Lagi pula dress ini yang paling pas di tubuhnya. Jadi jika suaminya itu bertanya Iris memiliki alasan yang kuat.
"Berikan aku lip gloss. Aku tidak ingin terlalu berwarna cukup berkilau saja." ucap Iris pada Ari.
"Queen King sedang berjalan menuju kemari." bisik seorang maid.
Iris meremas gaunnya. Jika Hansen menemuinya sekarang dan pria itu menyuruhnya ganti dresd. Oh no! Ini tidak boleh sampai terjadi.
"Katakan padanya tunggu aku di luar."
"Tapi King pasti memaksa untuk masuk, Queen." Maid itu menunduk takut melihat tatapan tajam Iris.
Ah, ini tidak boleh dibiarkan. Batin Iris berpikir.
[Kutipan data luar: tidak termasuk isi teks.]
Lemma ensure_groups_integrity names : skeeps integrity (io_iter ensure_group_exists names).
Proof.
  induction names as [|n names IH]; simpl; [by intros s|]. apply skeeps_bind; [|done].
  apply ensure_skeeps. intros r. apply run_integrity.
Qed.

Lemma on_db_metadata {A} (m : io Db DomainError A) : preserves st_metadata (on_db m).
Proof. intros st. unfold on_db. by destruct (m (st_db st)). Qed.

(** Only the check of the key writes the recorded one. *)
Lemma setup_metadata config :
  (forall names, preserves st_metadata (io_iter ensure_group_exists names)) /\
  preserves st_metadata admin_present /\ (forall present, preserves st_metadata (set_up_admin config present)).
Proof.
  pose proof @on_db_metadata.
  unfold ensure_group_exists, admin_present, set_up_admin, create_admin_user. split_and!; intros; solve_preserves.
Qed.
End Started.
Definition group_attributes_from_schema (group : Group) (schema : PublicSchema) : list AttributeObject :=
  attributes_from_schema (get_hardcoded_group_value group) (g_attributes group) (s_group_attributes schema).

Definition group_details_attributes_from_schema (group : GroupDetails) (schema : PublicSchema)
  : list AttributeObject :=
  attributes_from_schema (get_hardcoded_group_details_value group) (gd_attributes group)
    (s_group_attributes schema).

(** [n as i32] *)
Definition as_i32 (n : Z) : Z :=
  let r := (n mod 4294967296)%Z in if (r <? 2147483648)%Z then r else (r - 4294967296)%Z.

Definition from_group (group : Group) (schema : PublicSchema) : GroupObject :=
  MkGroupObject (g_id group) (group_name_str (g_display_name group)) (g_creation_date group)
    (g_uuid group) (group_attributes_from_schema group schema)
    (as_i32 (Z.of_nat (length (g_users group)))) schema.

Definition from_group_details (group : GroupDetails) (schema : PublicSchema) : GroupObject :=
  MkGroupObject (gd_group_id group) (group_name_str (gd_display_name group)) (gd_creation_date group)
    (gd_uuid group) (group_details_attributes_from_schema group schema) 0 schema.

(** [std::mem::take(&mut user.attributes)]: the object's user has no attributes left. *)
Definition from_user (user : User) (schema : PublicSchema) : UserObject :=
  MkUserObject (user_with_attributes user []) (user_attributes_from_schema user schema) schema None.

Definition from_user_and_groups (ug : UserAndGroups) (schema : PublicSchema) : UserObject :=
  let user := from_user (uag_user ug) schema in
  MkUserObject (uo_user user) (uo_attributes user) schema
    (map (fun g => from_group_details g schema) <$> uag_groups ug).

(** ** Fields of a user and of a group *)

Definition object_named (name : string) (attrs : list AttributeObject) : option AttributeObject :=
  find (fun a => String.eqb (attribute_name_str (attr_name (ao_attribute a))) name) attrs.

Definition string_field (attrs : list AttributeObject) (canonical : option string) (name default : string)
  : string :=
  from_option id default
    (a ← object_named (from_option id name canonical) attrs; as_str (attr_value (ao_attribute a))).

Definition user_first_name (u : UserObject) : string :=
  string_field (uo_attributes u) (resolve_user_canonical_name (uo_schema u) "first_name") "firstname" "".

Definition user_last_name (u : UserObject) : string :=
  string_field (uo_attributes u) (resolve_user_canonical_name (uo_schema u) "last_name") "lastname" "".

Definition user_ou (u : UserObject) : string :=
  string_field (uo_attributes u) (resolve_user_canonical_name (uo_schema u) "ou") "ou" "people".

Definition group_ou (g : GroupObject) : string :=
  string_field (go_attributes g) (resolve_group_canonical_name (go_schema g) "ou") "ou" "groups".

Definition user_avatar (u : UserObject) : option string :=
  a ← object_named "avatar" (uo_attributes u);
  head (serialize_attribute_to_graphql (attr_value (ao_attribute a))).
Lemma posix_defaults_elem p u attrs x : x ∈ push_posix_defaults p u attrs ->
  x ∈ attrs \/ attr_name x ∈ map AttributeName_from ["gidnumber"; "loginshell"; "homedirectory"].
Proof.
  unfold push_posix_defaults.
  intros [->|[->|[->|Hx]%push_default_elem]%push_default_elem]%push_default_elem; [right; set_solver..|by left].
Qed.

(** The values that go to the number were not in use. *)
Definition fresh_numbers (sch : PublicSchema) (t : Tables) (attrs : list Attribute) : Prop :=
  Forall (fun a => goes_to_number sch a -> unused t (attribute_value_to_db_bytes (attr_value a))) attrs.

Lemma fresh_rows sch t attrs :
  fresh_numbers sch t attrs ->
  Forall (fun row => fst row = uidnumber -> unused t (snd row))
    (map (user_row_of sch) (List.filter (fun a => in_user_schema sch (attr_name a)) attrs)).
Proof.
  unfold fresh_numbers. rewrite !Forall_forall. intros Ha row Hrow.
  apply list_elem_of_In, in_map_iff in Hrow as (a & <- & [Hin _]%filter_In).
  by apply Ha, list_elem_of_In.
Qed.

(** The defaults of a creation do not go to the number. *)
Lemma defaults_elsewhere t sch a :
  schema_of t = Ok sch -> attr_name a ∈ map AttributeName_from ["ou"; "gidnumber"; "loginshell"; "homedirectory"] ->
  ~ goes_to_number sch a.
Proof.
  intros Hs Ha. unfold goes_to_number. simpl in Ha.
  repeat (apply elem_of_cons in Ha as [->|Ha]; [erewrite static_canonical by (done || reflexivity); discriminate|]).
  by apply elem_of_nil in Ha.
Qed.
Definition init_table : io Conn MigrationError unit :=
  let! found := get_schema_version in
  let! version := match found with
                  | Some v => io_ret v
                  | None => let! _ := upgrade_to_v1 in io_ret 1%Z
                  end in
  migrate_from_version version LAST_SCHEMA_VERSION.

(** [jwt_sql_tables::init_table] *)
Definition session_table (name key : string) (key_type : ColumnType) (extra : list ColumnDef) : Sql unit :=
  create_table name true
    ([not_null key key_type; not_null "user_id" (StringLen 255); not_null "expiry_date" DateTimeCol] ++ extra)
    [("primary", [key])] [MkForeignKey "user_id" "users" "user_id"].

Definition jwt_init_table : io Conn MigrationError unit :=
  let! _ := ddl (session_table "jwt_refresh_storage" "refresh_token_hash" BigInteger []) in
  let! _ := ddl (session_table "jwt_storage" "jwt_hash" BigInteger
                   [defaults (not_null "blacklisted" BooleanCol) (CBool false)]) in
  ddl (session_table "password_reset_tokens" "token" (StringLen 255) []).

Definition setup_sql_tables : io Conn MigrationError unit :=
  let! _ := init_table in jwt_init_table.
End Migrations.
"Ari apakah sudah selesai? Aku harus segera keluar sebelum dia kemari." ucap Iris mulai panik. Sebenarnya tidak harus ada yang dipanikkan oleh gadis itu. Dia bisa melawan Hansen dengan kata-kata pedasnya.
Tapi karena rencana ini sudah disusun terbaik mungkin dan takut gagal. Jadi Iris tremor!
"Sudah Queen."
Iris sedikit berlari keluar dari ruangan itu dengan mengangkat gaunnya. Ari dan beberapa maid lainnya lantas menggelengkan kepalanya heran. Tidak ada anggun-anggunnya sama sekali ratu mereka itu. Bagaimana jika tersandung dress dan nyungsep.
Dan benar saja! Hansen melemparkan tatapan tidak suka melihat dress yang digunakan Iris. Tetapi Gadis itu dengan cepat mengamit lengan Hansen dan melemparkan senyuman manis. Dalam hati berharap semoga pria itu tidak membahas dress-nya. Ternyata cukup menjengkelkan punya suami posesif.
"Ayo berangkat. Para tamu pasti sudah menunggu kita." ucap Iris sedikit di manis-maniskan. Padahal itu hanya akting!
Hansen awalnya bingung tetapi gemas dengan Iris. Jadi pria itu melayangkan kecupan di pipi Iris. Di tambah dengan senyum yang mengembang di pipinya. Tumben sekali istrinya itu melunak.
"Jangan pikir aku tidak tahu jika kau sedang mengalihkan perhatianku." bisik Hansen di telinga Iris. Sontak Gadis itu meneguk ludahnya kasar.
Iris tertawa kecil, matanya bergerak ke segala arah asal tidak menatap Hansen. Mereka mulai berjalan beriringan di lorong itu menuju aula.
"Mengalihkan apa? Aku hanya tidak ingin membuat tamu kita menunggu." Dalam hati Iris ingin memukul kepalanya karena itu alasan yang terbodoh yang pernah dia ucapkan.
"Kau tidak menatapku ketika berbicara." ucap Hansen meraih dagu Iris. Gadis itu berpura-pura memasang wajah kesal.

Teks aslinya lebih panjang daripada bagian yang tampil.